Data extracted from a collection
◇ ◇ ◇ ◇

(** ** The first password is the one

    Submissions race; the file that was published first stays, everyone who was
    told "submitted" submitted what it holds, and the installer reads that. *)
(** What the code relies on: the origin of an http(s) URL is itself a URL, with the same
    host and port and nothing else *)
Class UrlLaws `{UrlParser} := parse_origin v u : parse_url v = Some u → u_protocol u = "https:" ∨ u_protocol u = "http:" →
  parse_url (JStr (u_origin u)) = Some (mkUrl (u_protocol u) (u_hostname u) (u_port u) "" "" "/" "" "" (u_origin u)).

Ltac solve_nodup := apply (bool_decide_unpack _); vm_compute; exact I.

Section Saved.
Context `{UrlLaws} `{Crypto} (fmt : Q → string) (env : SetupEnv).

Lemma bad_origin_false u c : bad_origin u c = false →
  (u_protocol u = "https:" ∨ u_protocol u = "http:")
  ∧ bad_origin (mkUrl (u_protocol u) (u_hostname u) (u_port u) "" "" "/" "" "" (u_origin u)) c = false.
Proof.
  unfold bad_origin. rewrite !orb_false_iff, !negb_false_iff, orb_true_iff, andb_true_iff.
  cbn [u_protocol u_hostname u_username u_password u_search u_hash u_pathname]. rewrite !String.eqb_eq.
  change (nonempty "") with false. intuition.
  all: repeat match goal with Hp : ?x = _ |- context [?x] => rewrite Hp end; reflexivity.
Qed.
Lemma good_port_inv v c port : good_port v c = Some port → 1024 <= port <= 65535 ∧ good_port (JNum (NInt port)) c = Some port.
Proof.
  unfold good_port. destruct v; try done. destruct (negb (Number_isInteger n)); [done|].
  destruct (_ || _) eqn:E; [done|]. intros [= <-]. rewrite Number_isInteger_NInt. cbn [negb].
  assert (num_to_Z (NInt (num_to_Z n)) = num_to_Z n) as -> by (unfold num_to_Z at 1, NInt; apply q_trunc_inject).
  rewrite E. split; [|done]. apply orb_false_iff in E as [[E1 E2]%orb_false_iff _]. lia.
Qed.
(* ===== verification/Preview.v ===== *)
(** * Preview links ([in-app/assets.service.ts])

    The signed link under which the content server shows a revision for ten
    minutes.  The checks of the server's own origin at start
    are left out.  [hmac_sha256] and the master key are parameters; the moment a
    link expires is kept in milliseconds ([Date.parse] of the [toISOString] it
    is printed as). *)

From Stdlib Require Import Ascii QArith.
From stdpp Require Import pretty.
From S2P Require Import Prelude JsVal InAppDb InAppCampaigns InAppDelivery InAppInv JsNumber Crypto BranchCondition Json JsonParse.

#[global] Open Scope Z_scope.

(** ** base64url *)

Definition url_digit (c : ascii) : ascii :=
  if Ascii.eqb c "+" then "-" else if Ascii.eqb c "/" then "_" else c.
(** [buf.toString("base64url")]: the other alphabet, without the padding *)
Fixpoint to_url (s : string) : string :=
  match s with
  | EmptyString => EmptyString
  | String c s' => if Ascii.eqb c "=" then EmptyString else String (url_digit c) (to_url s')
  end.
Definition base64url_encode (b : bytes) : string := to_url (base64_encode b).
(** [Buffer.from(s, "base64url")]: the decoder reads both alphabets. *)
Definition base64url_decode (s : string) : bytes := base64_decode s.

Class PreviewKey := {
  hmac_sha256 : bytes → bytes → bytes;
  preview_master : outcome bytes }.    (** [loadMasterKey()] *)

Section Preview.
Context `{PreviewKey}.
Context (env : Env) (hash : string → string) (fmt : Q → string).

(** ** Links *)

(** [private key()] *)
Definition preview_key : outcome bytes :=
  k ← preview_master; mret (hmac_sha256 k (bytes_of_string "nudgeon-in-app-preview-v1")).

Definition preview_payload (tenant app id : string) (exp : Z) : string :=
  base64url_encode (bytes_of_string (JSON_stringify fmt
    (JObj [("tenant", JStr tenant); ("app", JStr app); ("id", JStr id); ("exp", JNum (NInt exp))]))).

(** the URL and the moment it expires *)
Definition preview (tenant app id : string) : DB (string * Z) :=
  _ ← requireEnabled env;
  let exp := Date_now env 0 + 600000 in
  let payload := preview_payload tenant app id exp in
  key ← match preview_key with Ok k => mret k | Throw e => throw e end;
  let sig := base64url_encode (hmac_sha256 key (bytes_of_string payload)) in
  mret (CONTENT_PUBLIC_ORIGIN env +:+ "/preview/" +:+ payload +:+ "." +:+ sig, exp).

(** ** The content server *)

Record Response := mkResponse { rs_status : Z; rs_content_type : option string; rs_body : string }.
Definition unavailable : Response := mkResponse 404 None "Preview unavailable or expired".

Definition fails : exn := PlainError "Error".
Definition link_data (payload sig : string) (now : Z) : DB jsval :=
  key ← match preview_key with Ok k => mret k | Throw e => throw e end;
  let expected := hmac_sha256 key (bytes_of_string payload) in
  _ ← throw_if (negb (bool_decide (base64url_decode sig = expected))) fails;
  data ← some_or_throw (JSON_parse (string_of_bytes (base64url_decode payload))) fails;
  _ ← throw_if (match prop data "exp" with JNum n => num_ltb n (NInt now) | _ => true end) fails;
  mret data.
Lemma collect_spec l files seen r :
  collect fold l files seen = Ok r →
  Forall safe_path (JMap.keys files) → List.NoDup (map fold (JMap.keys files)) → (∀ x, In x (map fold (JMap.keys files)) → In x seen) →
  Forall safe_path (JMap.keys r) ∧ List.NoDup (map fold (JMap.keys r))
  ∧ ∃ k, JMap.keys r = JMap.keys files ++ k ∧ Forall (named (map fst l)) k ∧ (length k <= length l)%nat.
Proof.
  assert (∀ raw (data : bytes) l k, Forall (named (map fst l)) k ∧ (length k <= length l)%nat →
    Forall (named (map fst ((raw, data) :: l))) k ∧ (length k <= length ((raw, data) :: l))%nat) as Hmore.
  { intros raw data l' k [H1 H2]. split; [|simpl; lia]. eapply Forall_impl; [exact H1|]. intros p (n&Hn&Hp). exists n. split; [by right|done]. }
  revert files seen. induction l as [|[raw data] l IH]; intros files seen; cbn [collect].
  { intros [= <-] H1 H2 H3. split_and!; [done|done|]. exists []. rewrite app_nil_r. split_and!; [done|constructor|simpl; lia]. }
  destruct (normalizeArchivePath raw) as [path|] eqn:Hp.
  2: { intros E H1 H2 H3. destruct (IH _ _ E H1 H2 H3) as (?&?&k&?&?). split_and!; try done. exists k. split; [done|]. by apply Hmore. }
  destruct (isMetadataPath path).
  { intros E H1 H2 H3. destruct (IH _ _ E H1 H2 H3) as (?&?&k&?&?). split_and!; try done. exists k. split; [done|]. by apply Hmore. }
  destruct (JMap.has files path) eqn:Hh; [done|]. destruct (String_in (fold path) seen) eqn:Hs; [done|]. simpl.
  intros E H1 H2 H3. apply String_in_false in Hs. rewrite JMap.set_fresh in E by done.
  apply normalize_safe in Hp as Hsafe. destruct (IH _ _ E) as (Ha&Hb&k&Hk&Hsub).
  - unfold JMap.keys. rewrite map_app. apply Forall_app. split; [done|]. by repeat constructor.
  - unfold JMap.keys. rewrite !map_app. apply List.NoDup_app; [done|constructor; [by intros []|constructor]|]. intros x Hx [<-|[]].
    by apply Hs, H3.
  - intros x. unfold JMap.keys. rewrite !map_app, in_app_iff, set_add_In. intros [Hx|[<-|[]]]; auto.
  - split_and!; [done|done|]. exists (path :: k). rewrite Hk. unfold JMap.keys. rewrite map_app, <- app_assoc. split; [done|].
    pose proof (proj1 (Hmore raw data l k Hsub)). split; [|simpl; destruct Hsub; lia].
    constructor; [exists raw; split; [by left|done]|done].
Qed.

Context `{!ZipLaws}.
(** what an archive that is opened declares, and the files it gives *)
Lemma unzip_spec data files :
  unzipArchive fold data = Ok files →
  ∃ entries, zip_open data = Directory entries
    ∧ Forall safe_name entries
    ∧ (let declared := List.filter is_file entries in
       Z.of_nat (length declared) <= MAX_FILE_COUNT ∧ Forall moderate declared
       ∧ total (map en_originalSize declared) <= MAX_EXPANDED_BYTES
       ∧ (length files <= length declared)%nat ∧ Forall (named (map en_name declared)) (JMap.keys files))
    ∧ Forall safe_path (JMap.keys files) ∧ List.NoDup (map fold (JMap.keys files)).
Proof.
  unfold unzipArchive. destruct (zip_open data) as [| |entries] eqn:Ho; [done..|].
  set (st := fold_left _ _ _). destruct (rejected st) eqn:Hr; [done|]. destruct (zip_inflate data (accepted st)) as [l|] eqn:Hi; [|done].
  intros Hc. apply collect_spec in Hc as (H1&H2&k&Hk&Hn&Hl); [|constructor|constructor|done]. simpl in Hk. subst k.
  assert (within_limits entries st) as [Hnames Hfiles [Hn1 Hn2] [Hb1 Hb2] Hall].
  { apply (filter_within entries _ []); [by eapply zip_sizes| |done]. by split. }
  apply zip_files in Hi as (k&Hk&Hf). exists entries. cbv zeta. rewrite <- Hfiles.
  assert (∀ x, In x k → In x (accepted st)) as Hin.
  { intros x. rewrite <- !list_elem_of_In. intros Hx. by eapply elem_of_submseteq. }
  split_and!; [done|done|lia|done|lia| | |done|done].
  - apply submseteq_length in Hk. apply (f_equal length) in Hf. rewrite (length_map fst), (length_map en_name) in Hf.
    unfold JMap.keys in Hl. rewrite length_map in Hl. lia.
  - eapply Forall_impl; [exact Hn|]. intros p (n&Hx&Hp). exists n. split; [|done]. rewrite Hf in Hx.
    apply in_map_iff in Hx as (e&<-&He). apply in_map, Hin, He.
Qed.
End Archive.

(** ** Trees *)

Section DomInd.
Context (P : dom → Prop) (HText : ∀ t, P (Text t)) (HComment : ∀ t, P (Comment t))
        (HElement : ∀ tag attrs content kids, Forall P kids → P (Element tag attrs content kids)).
Fixpoint dom_nested (n : dom) : P n :=
  match n with
  | Text t => HText t
  | Comment t => HComment t
  | Element tag attrs content kids =>
      HElement tag attrs content kids
        ((fix go l : Forall P l := match l with [] => Forall_nil_2 _ | k :: l => Forall_cons_2 _ _ _ (dom_nested k) (go l) end) kids)
  end.
End DomInd.

(** every element that [querySelectorAll] sees *)
Fixpoint every (P : string → Attrs → Prop) (n : dom) : Prop :=
  match n with
  | Element tag attrs _ kids => P tag attrs ∧ (fix go l := match l with [] => True | k :: l => every P k ∧ go l end) kids
  | _ => True
  end.

Lemma every_element P tag attrs content kids :
  every P (Element tag attrs content kids) ↔ P tag attrs ∧ Forall (every P) kids.
Proof.
  simpl. f_equiv. induction kids as [|k kids IH]; [split; [by constructor|done]|]. by rewrite IH, Forall_cons.
Qed.

Lemma every_impl (P Q : string → Attrs → Prop) n : (∀ tag attrs, P tag attrs → Q tag attrs) → every P n → every Q n.
Proof.
  intros H. induction n as [t|t|tag attrs content kids IH] using dom_nested; [done..|]. rewrite !every_element.
  intros [HP Hk]. split; [auto|]. rewrite Forall_forall in *. auto.
Qed.

Lemma mapM_ok {A B} (f : A → W B) l s k s' :
  mapM f l s = (Ok k, s') → Forall2 (λ x y, ∃ t t', f x t = (Ok y, t')) l k.
Proof.
  revert s k s'. induction l as [|x l IH]; intros s k s'; cbn; [by intros [= <- _]; constructor|].
  intros (y&s1&Hy&(ys&s2&Hl&[= <- _])%bind_ok)%bind_ok. constructor; [by exists s, s1|]. by eapply IH.
Qed.

Lemma each_every f (P Q : string → Attrs → Prop) n s n' s' :
  (∀ tag attrs t attrs' t', P tag attrs → f tag attrs t = (Ok attrs', t') → Q tag attrs') →
  each f n s = (Ok n', s') → every P n → every Q n'.
Proof.
  intros Hf. revert s n' s'. induction n as [t|t|tag attrs content kids IH] using dom_nested; intros s n' s'.
  - by intros [= <- _].
  - by intros [= <- _].
  - cbn [each]. intros (attrs'&s1&Ha&(kids'&s2&Hk&[= <- _])%bind_ok)%bind_ok. rewrite !every_element. intros [HP Hall].
    split; [by eapply Hf|]. apply mapM_ok in Hk. clear -Hk IH Hall.
    induction Hk as [|k k' ks ks' (t&t'&Hk) Hks IHk]; [constructor|]. inversion IH; subst. inversion Hall; subst.
    constructor; [eauto|auto].
Qed.

Lemma every_prune P n : every P n → every P (prune n).
Proof.
  induction n as [t|t|tag attrs content kids IH] using dom_nested; [done..|].
  cbn [prune]. rewrite !every_element. intros [HP Hall]. split; [done|]. clear HP.
  induction IH as [|k ks Hk _ IHk]; [constructor|]. inversion Hall; subst. destruct (is_removed k); [by apply IHk|]. constructor; auto.
Qed.

Lemma prune_every P n :
  (∀ tag attrs content kids, is_removed (Element tag attrs content kids) = false → P tag attrs) →
  is_removed n = false → every P (prune n).
Proof.
  intros HP. induction n as [t|t|tag attrs content kids IH] using dom_nested; [done..|].
  intros Hr. cbn [prune]. rewrite every_element. split; [by eapply HP|]. clear Hr.
  induction IH as [|k ks Hk _ IHk]; [constructor|]. destruct (is_removed k); [exact IHk|]. constructor; [by apply Hk|exact IHk].
Qed.

Section Steps.
Context (files : Files) (entryPath : string).

Lemma import_links_every (P : string → Attrs → Prop) n s n' s' :
  P "style" [] → import_links files entryPath n s = (Ok n', s') → every P n →
  (is_stylesheet n = None) → every (λ tag attrs, P tag attrs ∧ is_stylesheet (Element tag attrs [] []) = None) n'.
Proof.
  intros HS. revert s n' s'. induction n as [t|t|tag attrs content kids IH] using dom_nested; intros s n' s'.
  - by intros [= <- _].
  - by intros [= <- _].
  - cbn [import_links]. intros (kids'&s1&Hk&[= <- _])%bind_ok. rewrite !every_element. intros [HP Hall] Hn. split; [done|].
    revert s kids' s1 Hk. clear HP Hn. induction kids as [|k ks IHk]; intros s kids' s1; cbn beta iota.
    { by intros [= <- _]. }
    inversion IH as [|? ? IHx IHxs]; subst. inversion Hall; subst.
    intros (one&s2&Hone&(rest&s3&Hrest&[= <- _])%bind_ok)%bind_ok. apply Forall_app. split; [|by eapply IHk].
    destruct (is_stylesheet k) as [link|] eqn:Hlink.
    + unfold import_link in Hone. destruct (resolveArchiveReference _ _) as [path|].
      2: { apply bind_ok in Hone as (?&?&_&[= <- _]). constructor. }
      destruct (JMap.get files path) as [data|].
      2: { apply bind_ok in Hone as (?&?&_&[= <- _]). constructor. }
      apply bind_ok in Hone as (text&?&_&(css&?&_&[= <- _])%bind_ok). repeat constructor. done.
    + apply bind_ok in Hone as (k'&?&Hk'&[= <- _]). constructor; [|constructor]. by eapply IHx.
Qed.

Lemma rewrite_styles_every P n s n' s' : rewrite_styles files entryPath n s = (Ok n', s') → every P n → every P n'.
Proof.
  revert s n' s'. induction n as [t|t|tag attrs content kids IH] using dom_nested; intros s n' s'.
  - by intros [= <- _].
  - by intros [= <- _].
  - cbn [rewrite_styles]. destruct (String.eqb tag "style").
    + intros (css&s1&_&[= <- _])%bind_ok. rewrite !every_element. intros [HP _]. split; [done|].
      unfold set_text. destruct (String.eqb css ""); by repeat constructor.
    + intros (kids'&s1&Hk&[= <- _])%bind_ok. rewrite !every_element. intros [HP Hall]. split; [done|].
      apply mapM_ok in Hk. clear -Hk IH Hall. induction Hk as [|k k' ks ks' (t&t'&Hk) Hks IHk]; [constructor|].
      inversion IH; subst. inversion Hall; subst. constructor; [eauto|auto].
Qed.

Lemma with_charset_every P n s n' s' : P "meta" [("charset", "utf-8")] → with_charset n s = (Ok n', s') → every P n → every P n'.
Proof.
  intros HM. destruct n as [t|t|tag attrs content kids]; [done..|]. simpl with_charset.
  intros (kids'&s1&[Hk ->]%some_or_throw_ok&[= <- _])%bind_ok. rewrite !every_element. intros [HP Hall]. split; [done|].
  revert kids' Hk. clear HP. induction kids as [|k ks IH]; intros kids' Hk; [done|]. inversion Hall; subst. cbn [declare_charset] in Hk.
  assert (∀ l, declare_charset ks ≫= (λ l', Some (k :: l')) = Some l → Forall (every P) l) as Hrest.
  { intros l (l'&Hl'&[= <-])%bind_Some. constructor; auto. }
  destruct k as [t|t|tag' attrs' content' kids'']; [by apply Hrest..|]. destruct (String.eqb tag' "head"); [|by apply Hrest].
  injection Hk as <-. constructor; [|done]. destruct (existsb has_charset kids''); [done|].
  match goal with H : every P (Element _ _ _ kids'') |- _ => rewrite every_element in H; destruct H as [? ?] end.
  rewrite every_element. split; [done|]. constructor; [|done]. unfold charset_meta. rewrite every_element. by split.
Qed.
End Steps.

(** ** What is left in the document *)

(** an image is part of the document or of the mail *)
Definition embedded (v : string) : bool := starts_with "data:" v || starts_with "cid:" v.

◇ ◇ ◇ ◇

_What is needed_
From the line with "(** ** What is left in the document *)" to the final line of the entries above, return every line exactly as written.

_Answer for the task_
(** ** What is left in the document *)

(** an image is part of the document or of the mail *)
Definition embedded (v : string) : bool := starts_with "data:" v || starts_with "cid:" v.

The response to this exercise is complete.